WORK INSTRUCTIONS: In the records below, find every line that contains "action" and list it.

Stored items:
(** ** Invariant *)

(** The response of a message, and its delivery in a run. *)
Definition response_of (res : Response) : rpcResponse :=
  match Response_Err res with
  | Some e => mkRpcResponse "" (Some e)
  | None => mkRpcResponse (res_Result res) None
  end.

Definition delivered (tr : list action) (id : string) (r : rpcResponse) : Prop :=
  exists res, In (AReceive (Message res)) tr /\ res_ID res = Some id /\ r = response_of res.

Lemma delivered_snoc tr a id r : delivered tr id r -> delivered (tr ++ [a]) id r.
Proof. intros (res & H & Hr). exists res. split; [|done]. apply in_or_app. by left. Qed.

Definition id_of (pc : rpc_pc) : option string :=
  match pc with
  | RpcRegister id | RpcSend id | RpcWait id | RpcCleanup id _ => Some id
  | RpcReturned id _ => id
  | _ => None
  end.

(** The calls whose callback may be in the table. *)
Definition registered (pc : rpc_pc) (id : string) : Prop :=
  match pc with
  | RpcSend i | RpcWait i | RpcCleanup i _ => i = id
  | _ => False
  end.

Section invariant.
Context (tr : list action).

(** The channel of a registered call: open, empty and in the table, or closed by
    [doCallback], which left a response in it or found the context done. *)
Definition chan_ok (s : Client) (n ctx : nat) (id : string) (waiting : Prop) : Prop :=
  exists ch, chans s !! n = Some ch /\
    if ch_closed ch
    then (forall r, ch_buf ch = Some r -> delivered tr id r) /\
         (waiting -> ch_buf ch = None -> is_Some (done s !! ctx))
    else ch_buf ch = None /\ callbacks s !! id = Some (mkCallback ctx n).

RESPONSE TO THE TASK:
Definition delivered (tr : list action) (id : string) (r : rpcResponse) : Prop :=
Context (tr : list action).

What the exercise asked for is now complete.